Saved data entries:
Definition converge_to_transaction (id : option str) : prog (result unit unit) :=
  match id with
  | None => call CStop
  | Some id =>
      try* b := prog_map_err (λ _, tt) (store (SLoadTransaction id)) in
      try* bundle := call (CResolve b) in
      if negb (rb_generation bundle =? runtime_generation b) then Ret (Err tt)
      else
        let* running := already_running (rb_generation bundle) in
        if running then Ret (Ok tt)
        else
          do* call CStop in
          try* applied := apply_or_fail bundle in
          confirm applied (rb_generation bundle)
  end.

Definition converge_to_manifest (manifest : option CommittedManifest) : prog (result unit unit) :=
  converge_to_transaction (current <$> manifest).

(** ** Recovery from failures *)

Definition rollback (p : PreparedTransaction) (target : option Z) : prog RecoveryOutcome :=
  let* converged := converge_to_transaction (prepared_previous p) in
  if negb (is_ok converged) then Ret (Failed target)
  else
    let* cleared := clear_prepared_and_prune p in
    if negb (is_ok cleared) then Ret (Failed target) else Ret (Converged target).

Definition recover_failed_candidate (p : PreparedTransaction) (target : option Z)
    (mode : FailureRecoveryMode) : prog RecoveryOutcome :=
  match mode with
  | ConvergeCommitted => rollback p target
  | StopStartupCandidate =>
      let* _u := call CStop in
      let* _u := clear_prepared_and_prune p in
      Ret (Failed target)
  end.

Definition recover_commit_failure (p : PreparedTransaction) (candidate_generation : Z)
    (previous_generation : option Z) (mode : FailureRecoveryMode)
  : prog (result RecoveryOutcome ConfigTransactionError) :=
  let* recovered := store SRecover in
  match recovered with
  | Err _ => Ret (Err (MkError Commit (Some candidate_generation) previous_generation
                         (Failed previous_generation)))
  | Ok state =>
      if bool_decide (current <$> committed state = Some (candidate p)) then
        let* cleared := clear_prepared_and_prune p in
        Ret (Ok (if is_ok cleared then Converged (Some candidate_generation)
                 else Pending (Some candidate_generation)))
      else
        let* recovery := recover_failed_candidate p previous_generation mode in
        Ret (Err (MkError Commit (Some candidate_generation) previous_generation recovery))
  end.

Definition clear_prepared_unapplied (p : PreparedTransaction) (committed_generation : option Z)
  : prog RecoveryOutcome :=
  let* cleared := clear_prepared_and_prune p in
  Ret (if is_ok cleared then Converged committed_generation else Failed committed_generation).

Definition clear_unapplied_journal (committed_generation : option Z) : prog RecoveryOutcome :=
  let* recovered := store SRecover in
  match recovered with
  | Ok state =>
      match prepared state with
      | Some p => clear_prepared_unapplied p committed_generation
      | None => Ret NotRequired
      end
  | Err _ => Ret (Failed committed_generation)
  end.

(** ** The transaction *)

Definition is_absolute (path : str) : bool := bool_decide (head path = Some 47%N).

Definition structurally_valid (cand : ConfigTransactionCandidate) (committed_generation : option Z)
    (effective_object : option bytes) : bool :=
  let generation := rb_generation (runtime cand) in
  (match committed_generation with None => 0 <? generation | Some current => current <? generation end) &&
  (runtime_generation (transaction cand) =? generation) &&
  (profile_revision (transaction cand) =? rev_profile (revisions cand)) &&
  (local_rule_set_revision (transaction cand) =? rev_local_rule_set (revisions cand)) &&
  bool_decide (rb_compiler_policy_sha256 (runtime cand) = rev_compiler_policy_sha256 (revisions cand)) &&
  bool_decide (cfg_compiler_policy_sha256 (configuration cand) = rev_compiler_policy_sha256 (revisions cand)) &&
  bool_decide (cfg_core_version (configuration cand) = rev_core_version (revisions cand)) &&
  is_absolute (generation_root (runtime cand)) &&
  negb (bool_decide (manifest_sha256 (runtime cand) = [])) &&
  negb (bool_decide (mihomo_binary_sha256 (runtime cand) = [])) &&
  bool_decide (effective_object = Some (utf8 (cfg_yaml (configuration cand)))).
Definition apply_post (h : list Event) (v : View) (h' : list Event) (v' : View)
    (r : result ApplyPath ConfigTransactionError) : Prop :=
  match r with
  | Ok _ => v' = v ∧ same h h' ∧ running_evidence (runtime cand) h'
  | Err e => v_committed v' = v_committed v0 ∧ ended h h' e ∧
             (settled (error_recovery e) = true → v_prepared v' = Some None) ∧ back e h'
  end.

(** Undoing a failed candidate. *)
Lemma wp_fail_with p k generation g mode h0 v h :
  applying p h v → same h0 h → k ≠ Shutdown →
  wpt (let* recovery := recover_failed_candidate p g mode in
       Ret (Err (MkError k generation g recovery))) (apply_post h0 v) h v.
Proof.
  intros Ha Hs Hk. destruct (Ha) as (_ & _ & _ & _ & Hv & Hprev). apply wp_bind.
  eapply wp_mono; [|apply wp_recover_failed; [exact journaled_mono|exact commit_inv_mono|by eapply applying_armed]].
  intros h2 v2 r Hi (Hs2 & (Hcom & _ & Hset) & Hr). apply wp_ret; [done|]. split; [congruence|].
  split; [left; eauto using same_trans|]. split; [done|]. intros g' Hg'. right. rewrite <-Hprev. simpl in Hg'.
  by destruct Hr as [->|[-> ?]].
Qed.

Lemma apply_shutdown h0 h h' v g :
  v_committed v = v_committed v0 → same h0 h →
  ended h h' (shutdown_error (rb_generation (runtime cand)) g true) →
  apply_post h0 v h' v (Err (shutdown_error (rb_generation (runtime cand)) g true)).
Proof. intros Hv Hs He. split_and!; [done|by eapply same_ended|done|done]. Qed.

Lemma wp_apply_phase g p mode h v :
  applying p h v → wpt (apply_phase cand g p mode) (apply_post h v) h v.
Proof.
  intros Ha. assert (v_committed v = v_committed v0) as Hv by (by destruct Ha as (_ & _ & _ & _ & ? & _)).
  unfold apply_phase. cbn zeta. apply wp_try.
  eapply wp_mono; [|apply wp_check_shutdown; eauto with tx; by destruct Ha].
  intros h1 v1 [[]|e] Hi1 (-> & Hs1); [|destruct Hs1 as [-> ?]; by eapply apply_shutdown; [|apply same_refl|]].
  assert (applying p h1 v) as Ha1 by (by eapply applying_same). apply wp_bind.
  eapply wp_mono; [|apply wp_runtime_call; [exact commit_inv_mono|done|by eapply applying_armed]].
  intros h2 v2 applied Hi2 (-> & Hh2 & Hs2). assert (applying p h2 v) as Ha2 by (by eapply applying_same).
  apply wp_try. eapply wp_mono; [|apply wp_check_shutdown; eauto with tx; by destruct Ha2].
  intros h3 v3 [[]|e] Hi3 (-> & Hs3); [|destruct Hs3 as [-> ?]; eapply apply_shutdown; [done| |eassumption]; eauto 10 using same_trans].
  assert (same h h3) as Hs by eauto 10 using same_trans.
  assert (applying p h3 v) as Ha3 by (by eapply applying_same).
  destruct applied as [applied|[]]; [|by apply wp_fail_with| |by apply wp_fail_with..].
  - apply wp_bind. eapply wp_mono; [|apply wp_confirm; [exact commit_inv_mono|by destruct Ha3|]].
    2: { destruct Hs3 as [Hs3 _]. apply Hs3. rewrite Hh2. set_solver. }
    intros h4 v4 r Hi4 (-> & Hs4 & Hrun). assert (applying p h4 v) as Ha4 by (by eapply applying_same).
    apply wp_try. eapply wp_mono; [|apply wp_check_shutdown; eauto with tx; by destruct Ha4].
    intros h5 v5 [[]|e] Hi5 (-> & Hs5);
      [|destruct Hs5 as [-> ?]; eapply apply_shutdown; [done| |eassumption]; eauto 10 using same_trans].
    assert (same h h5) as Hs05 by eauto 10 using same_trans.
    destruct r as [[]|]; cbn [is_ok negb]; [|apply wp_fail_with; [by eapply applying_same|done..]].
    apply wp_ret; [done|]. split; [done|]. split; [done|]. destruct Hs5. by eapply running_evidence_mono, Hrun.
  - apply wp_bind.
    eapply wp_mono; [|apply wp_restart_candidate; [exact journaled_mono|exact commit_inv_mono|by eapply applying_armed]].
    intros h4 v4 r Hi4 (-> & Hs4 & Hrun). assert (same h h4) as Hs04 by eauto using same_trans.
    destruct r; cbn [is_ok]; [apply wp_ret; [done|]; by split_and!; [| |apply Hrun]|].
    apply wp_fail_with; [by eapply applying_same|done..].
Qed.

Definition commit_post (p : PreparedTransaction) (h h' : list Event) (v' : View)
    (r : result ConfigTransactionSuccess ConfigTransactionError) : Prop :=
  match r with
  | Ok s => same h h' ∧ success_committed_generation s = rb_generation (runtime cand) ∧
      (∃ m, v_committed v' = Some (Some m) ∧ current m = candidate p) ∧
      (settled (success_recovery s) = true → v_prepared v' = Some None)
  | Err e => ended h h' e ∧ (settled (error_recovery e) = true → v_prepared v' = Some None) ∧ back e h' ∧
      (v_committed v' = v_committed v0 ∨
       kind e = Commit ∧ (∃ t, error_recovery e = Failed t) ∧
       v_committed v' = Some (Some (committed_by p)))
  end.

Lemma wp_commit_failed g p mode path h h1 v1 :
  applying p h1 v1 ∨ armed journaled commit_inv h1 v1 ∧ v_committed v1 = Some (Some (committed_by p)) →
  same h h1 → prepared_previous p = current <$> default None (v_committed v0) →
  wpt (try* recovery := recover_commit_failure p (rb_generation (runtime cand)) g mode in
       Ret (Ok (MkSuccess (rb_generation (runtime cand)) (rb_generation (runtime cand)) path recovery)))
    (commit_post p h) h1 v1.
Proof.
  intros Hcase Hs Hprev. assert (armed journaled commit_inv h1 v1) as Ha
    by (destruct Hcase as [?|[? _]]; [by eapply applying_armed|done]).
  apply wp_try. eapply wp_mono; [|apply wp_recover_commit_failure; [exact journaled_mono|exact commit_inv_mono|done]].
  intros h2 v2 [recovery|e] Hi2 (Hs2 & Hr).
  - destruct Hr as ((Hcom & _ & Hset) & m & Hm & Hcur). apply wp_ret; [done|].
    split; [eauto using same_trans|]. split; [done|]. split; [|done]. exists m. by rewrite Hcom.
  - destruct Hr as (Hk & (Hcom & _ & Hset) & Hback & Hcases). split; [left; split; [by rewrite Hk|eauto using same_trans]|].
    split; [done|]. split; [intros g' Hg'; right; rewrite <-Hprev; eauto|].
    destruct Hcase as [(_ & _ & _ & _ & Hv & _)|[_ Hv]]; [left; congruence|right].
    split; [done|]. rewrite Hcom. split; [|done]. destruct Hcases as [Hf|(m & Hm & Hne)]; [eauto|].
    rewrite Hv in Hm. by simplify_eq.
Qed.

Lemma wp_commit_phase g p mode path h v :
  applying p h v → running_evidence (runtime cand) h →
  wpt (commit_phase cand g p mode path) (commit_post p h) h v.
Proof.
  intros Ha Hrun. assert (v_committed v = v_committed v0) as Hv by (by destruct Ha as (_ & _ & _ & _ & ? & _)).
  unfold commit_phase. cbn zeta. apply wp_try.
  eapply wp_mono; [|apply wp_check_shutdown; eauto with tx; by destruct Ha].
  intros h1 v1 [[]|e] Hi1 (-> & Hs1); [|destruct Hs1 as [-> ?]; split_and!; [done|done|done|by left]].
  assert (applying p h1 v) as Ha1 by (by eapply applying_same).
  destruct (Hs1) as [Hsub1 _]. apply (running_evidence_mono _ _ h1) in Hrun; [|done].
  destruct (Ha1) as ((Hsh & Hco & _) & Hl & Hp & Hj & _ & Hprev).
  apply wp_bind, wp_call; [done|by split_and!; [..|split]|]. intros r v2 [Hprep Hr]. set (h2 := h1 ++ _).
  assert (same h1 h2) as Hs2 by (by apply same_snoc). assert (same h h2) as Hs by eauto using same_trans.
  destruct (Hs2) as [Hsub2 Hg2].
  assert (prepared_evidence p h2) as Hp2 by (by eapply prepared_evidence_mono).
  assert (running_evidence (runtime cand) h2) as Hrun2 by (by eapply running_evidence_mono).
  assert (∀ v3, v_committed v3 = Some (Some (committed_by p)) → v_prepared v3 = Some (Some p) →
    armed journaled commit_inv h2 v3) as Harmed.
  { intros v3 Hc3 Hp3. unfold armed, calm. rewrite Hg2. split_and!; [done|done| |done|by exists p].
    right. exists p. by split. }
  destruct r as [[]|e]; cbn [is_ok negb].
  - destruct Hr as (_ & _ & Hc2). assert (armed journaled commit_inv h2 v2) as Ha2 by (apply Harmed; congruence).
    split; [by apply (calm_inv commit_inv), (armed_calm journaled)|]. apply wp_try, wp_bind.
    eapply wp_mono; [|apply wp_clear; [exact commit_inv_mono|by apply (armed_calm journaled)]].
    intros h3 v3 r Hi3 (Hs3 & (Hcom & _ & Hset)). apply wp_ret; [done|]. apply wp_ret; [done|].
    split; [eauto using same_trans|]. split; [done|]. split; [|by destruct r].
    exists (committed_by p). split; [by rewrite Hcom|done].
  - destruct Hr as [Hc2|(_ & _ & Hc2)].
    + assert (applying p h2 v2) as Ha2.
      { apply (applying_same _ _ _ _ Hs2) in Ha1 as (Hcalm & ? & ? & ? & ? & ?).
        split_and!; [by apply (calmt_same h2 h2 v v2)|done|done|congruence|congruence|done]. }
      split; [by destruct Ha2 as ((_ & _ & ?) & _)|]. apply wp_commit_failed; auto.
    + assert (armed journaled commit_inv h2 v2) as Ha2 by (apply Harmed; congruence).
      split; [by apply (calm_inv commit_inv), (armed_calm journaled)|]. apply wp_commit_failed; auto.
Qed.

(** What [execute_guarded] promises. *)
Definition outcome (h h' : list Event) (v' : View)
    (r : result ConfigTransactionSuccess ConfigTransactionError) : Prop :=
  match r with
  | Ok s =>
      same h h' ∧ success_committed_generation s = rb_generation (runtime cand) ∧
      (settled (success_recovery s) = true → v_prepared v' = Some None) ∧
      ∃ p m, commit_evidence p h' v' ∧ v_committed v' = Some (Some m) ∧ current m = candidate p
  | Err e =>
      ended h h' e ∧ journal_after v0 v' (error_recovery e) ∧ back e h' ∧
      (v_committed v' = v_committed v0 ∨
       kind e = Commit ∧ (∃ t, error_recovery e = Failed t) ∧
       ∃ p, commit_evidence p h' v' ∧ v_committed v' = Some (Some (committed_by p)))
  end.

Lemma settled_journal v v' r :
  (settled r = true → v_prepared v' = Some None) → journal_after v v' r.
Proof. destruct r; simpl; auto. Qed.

DIRECTIONS FOR THIS TASK:
From the records above, return each line that includes "RecoveryOutcome".

RESPONSE TO THIS TASK:
Definition rollback (p : PreparedTransaction) (target : option Z) : prog RecoveryOutcome :=
    (mode : FailureRecoveryMode) : prog RecoveryOutcome :=
  : prog (result RecoveryOutcome ConfigTransactionError) :=
  : prog RecoveryOutcome :=
Definition clear_unapplied_journal (committed_generation : option Z) : prog RecoveryOutcome :=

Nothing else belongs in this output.